PV 是携带JAK2 等基因突变的恶性造血干细胞的克隆性增殖引起的一类恶性血液病[9]，但靶向JAK2的抑制剂及其他骨髓抑制类药物未能完全治愈该类疾病[10-11]。 造血微环境对造血干细胞的增殖和分化有重要的调节作用，BMSC 是造血微环境的重要组成细胞， 因此研究MPN 患者的骨髓微环境可能为疾病治疗提供新方案。 本研究以初诊PV 患者骨髓中分离的BMSC 作为研究对象，分析了患者BMSC 的造血支持功能，以期为PV 病程的进展和转归提供更多的临床预后标志。

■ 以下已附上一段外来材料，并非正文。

Definition document (tags : list Tag) : Document :=
  {| doc_title := "t"; doc_tags := tags; doc_content_html := "hello world" |}.

(** A page whose every navigation returns the status [s]. *)
Definition page_with_status (s : Z) (tags : list Tag) : PageEnv :=
  {| pe_route := None;
     pe_goto := fun _ _ => Ret (Some {| status := s |});
     pe_document := Ret (document tags);
     pe_close := None |}.

(** A page whose every navigation times out. *)
Definition unreachable_page : PageEnv :=
  {| pe_route := None;
     pe_goto := fun _ _ => Raise "Timeout 30000ms exceeded";
     pe_document := Ret (document []);
     pe_close := None |}.

(** Scenario C: [https://a/ok] loads, [https://a/404] answers 404. *)
Definition browser_C : Browser :=
  fun u => if String.eqb u "https://a/ok"
           then Ret (page_with_status 200 [])
           else Ret (page_with_status 404 []).

(** Scenario D: a page with [og:title=X] and [twitter:title=Y]. *)
Definition tags_D (X Y : string) : list Tag :=
  [meta "property" "og:title" X; meta "name" "twitter:title" Y].

(** A page of [https://a/] with a link to another host that leaves the
    scheme out. *)
Definition tags_other_host : list Tag := [anchor "//other-host/x" "elsewhere"].

(** A site whose root links to [p1], [p2] and [p3]. *)
Definition link_to (u : string) : Tag := anchor u u.

Definition browser_site : Browser :=
  fun u => if String.eqb u "https://a"
           then Ret (page_with_status 200
                       [link_to "https://a/p1"; link_to "https://a/p2";
                        link_to "https://a/p3"; link_to "https://a/logo.png"])
           else Ret (page_with_status 200 []).

(** Twenty-five letters, to be cut in chunks of ten. *)
Definition letters : string := PyStr.repeat_char "a" 25.

Definition config (pages depth : Z) : CrawlerConfig :=
  {| max_pages := pages; max_depth := depth; timeout := 30000 |}.

(** A JSON-LD block with the text [text], or without text. *)
Definition json_ld (text : option string) : Tag :=
  {| tag_name := "script"; attrs := <["type" := "application/ld+json"]> ∅;
     tag_text := default "" text; tag_string := text |}.

(** A crawl that has just been created. *)
Definition pending_crawl : Crawls.Crawl :=
  {| Crawls.crawl_status := Crawls.PENDING; Crawls.crawl_total_pages := 0;
     Crawls.crawl_pages_crawled := 0; Crawls.crawl_pages_failed := 0;
     Crawls.error_message := None |}.

(** An embedding model whose vector for a text is its length. *)
Definition length_model : option (string -> outcome nat) :=
  Some (fun text => Ret (String.length text)).

(** Two sentences, to be cut in chunks of twenty. *)
Definition sentences : string := "The cat sat on the mat. The dog sat on the cat.".

End Scenario.

(* ===================================================================== *)
(** * Properties                                                          *)
(* ===================================================================== *)

Import Crawler.


Section CrawlerProperties.

Context {J : Type}.
Variable urljoin : string -> string -> string.
Variable netloc : string -> string.
Variable json_loads : option string -> json_result J.
Variable markdownify_soup : string -> outcome string.
Variable list_of_set : list string -> list string.

Local Abbreviation extract_page_data :=
  (_extract_page_data urljoin netloc json_loads markdownify_soup).
Local Abbreviation crawl_page :=
  (_crawl_page urljoin netloc json_loads markdownify_soup).
Local Abbreviation body_of_page :=
  (crawl_page_body urljoin netloc json_loads markdownify_soup).
Local Abbreviation step_directed :=
  (directed_body urljoin netloc json_loads markdownify_soup).

(** ** The record of a page *)

Lemma extract_page_data_inv (doc : Document) (u : string) (pd : PageData J) :
  extract_page_data doc u = Ret pd ->
  url pd = u /\ status_code pd = 200
  /\ og_json pd = merge_dicts (og_data (doc_tags doc)) (twitter_data (doc_tags doc))
  /\ links_json pd = extract_links urljoin netloc (doc_tags doc) u.
Proof.
  unfold _extract_page_data.
  destruct (extract_schema _ _ _) as [schema|e]; cbn; [|discriminate].
  destruct (ContentProcessor.html_to_markdown _ _) as [md|e]; cbn; [|discriminate].
  intros [= <-]. cbn. auto.
Qed.

Lemma crawl_page_body_inv (page : PageEnv) (u : string) (pd : PageData J) :
  body_of_page page u = Some pd ->
  exists response doc,
    pe_route page = None
    /\ snd (_navigate_with_retries page 3) = Ret (Some response)
    /\ status response < 400
    /\ pe_document page = Ret doc
    /\ extract_page_data doc u = Ret pd.
Proof.
  unfold crawl_page_body.
  destruct (pe_route page) eqn:Hr; [discriminate|].
  destruct (snd (_navigate_with_retries page 3)) as [[response|]|e]; try discriminate.
  destruct (status response >=? 400) eqn:Hs; [discriminate|].
  destruct (pe_document page) as [doc|e]; cbn; [|discriminate].
  destruct (_extract_page_data _ _ _ _ doc u) as [pd'|e] eqn:Hx; [|discriminate].
  intros [= <-]. exists response, doc. repeat split; auto. lia.
Qed.

Lemma crawl_page_inv (browser : Browser) (u : string) (pd : PageData J) :
  crawl_page browser u = Ret (Some pd) ->
  exists page, browser u = Ret page /\ pe_close page = None
               /\ body_of_page page u = Some pd.
Proof.
  unfold _crawl_page.
  destruct (browser u) as [page|e]; [|discriminate].
  destruct (pe_close page) eqn:Hc; [discriminate|].
  intros [= H]. exists page. auto.
Qed.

本研究分离培养了9 株PV-BMSC， 分离所得细胞在生长速度、细胞形态、免疫表型及成骨和成脂分化能力等方面均与NM-BMSC 没有明显差异。选取的PV 患者中7 例携带JAK2 V617 基因突变，其余2 例不携带该突变， 但RT-PCR 方法检测后未发现PVBMSC 中存在JAK2 V617 基因突变（未发表数据），与田竑等[12]和段丽敏[13]早前的研究结果一致，提示JAK2基因突变仅存在于造血干祖细胞。

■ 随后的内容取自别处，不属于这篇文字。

(* ===== verification/Pmm.v ===== *)
(** Physical memory manager: kernel/core/pmm.c and kernel/include/pmm.h. *)

From S2P Require Import Prelude.

(** * Constants and data *)

Definition PMM_PAGE_SIZE : Z := 4096.
Definition PMM_MAX_PHYS_BYTES : Z := 64 * 1024 * 1024 * 1024.
Definition PMM_INVALID_FRAME : Z := 0xffffffffffffffff.

Definition BOOT_MEM_USABLE : Z := 1.
Definition BOOT_MEM_RESERVED : Z := 2.
Definition BOOT_MEM_BOOTLOADER_RECLAIMABLE : Z := 3.
Definition BOOT_MEM_KERNEL_AND_MODULES : Z := 4.
Definition BOOT_MEM_FRAMEBUFFER : Z := 5.
Definition BOOT_MEM_ACPI_RECLAIMABLE : Z := 6.
Definition BOOT_MEM_ACPI_NVS : Z := 7.
Definition BOOT_MEM_BAD_MEMORY : Z := 8.

Record boot_mem_region := mk_region {
  region_base : Z;
  region_length : Z;
  region_type : Z
}.

(** The C field [bitmap] points to the caller's storage; the model keeps the
    bytes themselves ([[]] for the null pointer). *)
Record pmm_state := mk_pmm {
  bitmap : list Z;
  bitmap_bytes : Z;
  max_phys : Z;
  frame_count : Z;
  free_frames : Z;
  used_frames : Z;
  reserved_frames : Z;
  ignored_frames : Z;
  next_hint : Z;
  initialized : bool
}.
(* ===== verification/Vmm.v ===== *)
(** Virtual memory manager: kernel/core/vmm.c and kernel/include/vmm.h. *)

From S2P Require Import Prelude Mem FrameAlloc.

(** * Constants *)

Definition VMM_PAGE_SIZE : Z := 4096.
Definition VMM_ENTRIES_PER_TABLE : nat := 512.
Definition VMM_INVALID_PHYS : Z := 0xffffffffffffffff.

Definition VMM_PTE_PRESENT : Z := 2 ^ 0.
Definition VMM_PTE_WRITABLE : Z := 2 ^ 1.
Definition VMM_PTE_USER : Z := 2 ^ 2.
Definition VMM_PTE_WRITE_THROUGH : Z := 2 ^ 3.
Definition VMM_PTE_CACHE_DISABLE : Z := 2 ^ 4.
Definition VMM_PTE_ACCESSED : Z := 2 ^ 5.
Definition VMM_PTE_DIRTY : Z := 2 ^ 6.
Definition VMM_PTE_HUGE : Z := 2 ^ 7.
Definition VMM_PTE_GLOBAL : Z := 2 ^ 8.
Definition VMM_PTE_NO_EXECUTE : Z := 2 ^ 63.
Definition VMM_PTE_ADDR_MASK : Z := 0x000ffffffffff000.

Definition VMM_MAP_OK : Z := 0.
Definition VMM_ERR_INVAL : Z := -1.
Definition VMM_ERR_NOMEM : Z := -2.
Definition VMM_ERR_EXISTS : Z := -3.
Definition VMM_ERR_NOT_FOUND : Z := -4.

(** * Data

    The callbacks of a [struct vmm_space] share the allocator state [A] behind the
    C field [ctx], which the model threads through the world. *)

Record vmm_space (A : Type) := mk_space {
  root_paddr : Z;
  alloc_frame : ptr (A -> option (Z * A));
  free_frame : ptr (A -> Z -> option A);
  phys_to_virt : ptr (Z -> Z)
}.
Arguments mk_space {A} _ _ _ _.
Arguments root_paddr {A} _.
Arguments alloc_frame {A} _.
Arguments free_frame {A} _.
Arguments phys_to_virt {A} _.

Record vmm_mapping := mk_mapping { map_vaddr : Z; map_paddr : Z; map_flags : Z }.
(** Allocation, at the level of live allocations. *)
Lemma alloc_inv st m L n :
  heap_inv st m L -> is_u64 n ->
  exists p m', kmem_alloc st m n = Some (p, m') /\ keeps st L m m' /\
    (p = 0 -> m' = m) /\
    (p <> 0 -> L !! p = None /\ 0 < n <= 2 ^ 64 - 16 /\ heap_inv st m' (<[p := n]> L)).
Proof.
  intros (bs & Hr & Hc & HL & Hsz) Hn. pose proof (alloc_spec st m bs n Hr Hn) as H. cbv zeta in H.
  destruct (if (n =? 0) || (2 ^ 64 - 16 <? n) then None else first_fit ((n + 15) / 16 * 16) bs) as [[o bs']|] eqn:Eo.
  2:{ exists 0, m. by split_and!. }
  destruct H as (m' & l1 & sz & l2 & Hm & Hr' & -> & -> & -> & Hw & Hw16 & Hch).
  destruct ((n =? 0) || (2 ^ 64 - 16 <? n)) eqn:En; [done|]. clear Eo. bool_to_prop. unfold is_u64 in Hn.
  set (w := (n + 15) / 16 * 16) in *. set (a := g_heap_base st + span l1) in *.
  replace (g_heap_base st + (span l1 + KMEM_HEADER)) with (a + KMEM_HEADER) in Hm by (unfold a; lia).
  pose proof (rep_block _ _ _ _ _ _ Hr) as (Ha & _). fold a in Ha.
  assert (Hpres : preserved st (used (g_heap_base st) (l1 ++ (sz, true) :: l2)) m m').
  { rewrite used_app. cbn [used app]. fold a. pose proof (changes_preserved st m m' l1 [(sz, true)] l2 Hr) as Hp. fold a in Hp.
    cbn [span] in Hp. replace (a + (KMEM_HEADER + sz + 0)) with (a + KMEM_HEADER + sz) in Hp by lia. by apply Hp. }
  assert (HU : forall q k, (q, k) ∈ used (g_heap_base st) (l1 ++ cut w sz ++ l2) <->
    (q, k) = (a + KMEM_HEADER, if w + 80 <? sz then w else sz) \/ (q, k) ∈ used (g_heap_base st) (l1 ++ (sz, true) :: l2)).
  { intros q k. rewrite (used_app l1 (cut w sz ++ l2)), (used_app l1 ((sz, true) :: l2)). fold a. rewrite used_cut. cbn [used app]. rewrite !elem_of_app, elem_of_cons. tauto. }
  assert (Hnew : L !! (a + KMEM_HEADER) = None).
  { apply eq_None_not_Some. intros [k Hk]%HL. rewrite used_app in Hk. cbn [used app] in Hk. fold a in Hk.
    pose proof (hr_seg _ _ _ Hr) as Hs. apply seg_focus in Hs as (S1 & _ & ? & _ & S2). fold a in S1, S2.
    apply elem_of_app in Hk as [Hk|Hk].
    - destruct (used_bounds _ _ _ _ _ _ _ S1 Hk) as (_ & ? & ? & _). unfold a, KMEM_HEADER in *. lia.
    - destruct (used_bounds _ _ _ _ _ _ _ S2 Hk) as (? & ? & ? & _). unfold a, KMEM_HEADER in *. lia. }
  exists (a + KMEM_HEADER), m'. split; [done|]. split; [by eapply inv_keeps; [| |exact Hpres]; [exact Hr|eapply inv_live]|].
  split; [unfold KMEM_HEADER in *; lia|]. intros _. split_and!; [done|lia|lia|].
  exists (l1 ++ cut w sz ++ l2). split_and!; [done|by apply cut_coalesced| |].
  - intros q. setoid_rewrite HU. destruct (decide (q = a + KMEM_HEADER)) as [->|Hne].
    + rewrite lookup_insert_eq. split; [|done]. intros _. eexists. by left.
    + rewrite lookup_insert_ne by done. rewrite HL. split; intros [k Hk]; exists k; [by right|]. destruct Hk as [[= -> _]|?]; done.
  - intros q k s Hq Hin%HU. destruct (decide (q = a + KMEM_HEADER)) as [->|Hne].
    + rewrite lookup_insert_eq in Hq. injection Hq as <-. destruct Hin as [[= ->]|Hin]; [case_match; lia|].
      exfalso. apply (eq_None_not_Some (L !! (a + KMEM_HEADER))); [done|]. apply HL. eauto.
    + rewrite lookup_insert_ne in Hq by done. destruct Hin as [[= -> _]|Hin]; [done|eauto].
Qed.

MSC 可以通过分泌细胞因子和细胞间直接接触发挥造血支持功能[14-15]。 2014 年，Schneider 等[5]发现PV-BMSC 培养上清对人HSPC 的体外造血集落（CFU）支持能力低于正常对照，提示PV-BMSC 的造血支持功能发生改变。 本研究发现， 初诊PV 患者BMSC 的造血支持功能呈现出明显的个体差异性。 只有半数左右患者（约占55%）的BMSC 仍具有支持HSPC 增殖的功能，大约有22%的患者（PV-3 和PV-9）的BMSC 发生HSPC 扩增支持功能的显著缺失。 利用造血集落形成实验也验证了造血支持功能低下的PV-BMSC 对造血集落及各系分化的影响与对细胞扩增的结果一致 （未发表数据）。 通过对比病例资料发现，PV-BMSC 造血支持功能改变与患者的年龄、性别及JAK2 基因突变均无明确相关性。

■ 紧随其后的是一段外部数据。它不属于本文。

Lemma streq_spec nm : forall tl b,
  0 ∉ nm -> (length nm < length b)%nat ->
  mcs_streq_n (nm ++ tl) b (length nm) = Some (bool_decide (cstr_of b = nm)).
Proof.
  induction nm as [|c nm IH]; intros tl [|d b] Hn Hl; cbn in Hl; try lia; cbn.
  - by destruct (Z.eqb_spec d 0); case_bool_decide.
  - apply not_elem_of_cons in Hn as [Hc Hn]. destruct (Z.eqb_spec c d) as [->|Hne]; cbn.
    + rw_false (d =? 0). rewrite IH by (done || lia). f_equal. apply bool_decide_ext. naive_solver.
    + f_equal. symmetry. apply bool_decide_eq_false_2. destruct (d =? 0); [done|]. congruence.
Qed.

(** The head segment of a path and what follows it. *)
Lemma scan_segment_spec s rest :
  0 ∉ s ->
  exists seg r, segments s = seg :: r /\ (0 ∉ seg) /\ (SLASH ∉ seg) /\
    ((r = [] /\ s = seg /\ scan_segment (s ++ 0 :: rest) = Some (Z.of_nat (length seg), 0 :: rest)) \/
     (exists s', s = seg ++ SLASH :: s' /\ r = segments s' /\
        scan_segment (s ++ 0 :: rest) = Some (Z.of_nat (length seg), SLASH :: s' ++ 0 :: rest))).
Proof.
  induction s as [|c s IH]; cbn [app segments scan_segment].
  { intros _. exists [], []. split_and!; [done|set_solver|set_solver|]. left. done. }
  intros [Hc Hs]%not_elem_of_cons. rw_false (c =? 0).
  destruct (Z.eqb_spec c SLASH) as [->|Hsl]; cbn [orb].
  { exists [], (segments s). split_and!; [done|set_solver|set_solver|]. right. exists s. done. }
  destruct (IH Hs) as (seg & r & -> & H0 & H1 & Hcase).
  exists (c :: seg), r. split_and!; [done|set_solver|set_solver|].
  destruct Hcase as [(-> & -> & ->)|(s' & -> & -> & ->)]; cbn.
  - left. split_and!; [done|done|]. do 2 f_equal. lia.
  - right. exists s'. split_and!; [done|done|]. do 2 f_equal. lia.
Qed.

Schneider 等[5]的工作仅比较了5 例JAK2 突变阳性的男性患者的BMSC 上清与正常BMSC 上清造血支持功能。 本研究则对比了4 例男性及5 例女性（其中7 例JAK2 V617 突变阳性和2 例阴性）PV 患者的BMSC 细胞共培养后的造血支持功能。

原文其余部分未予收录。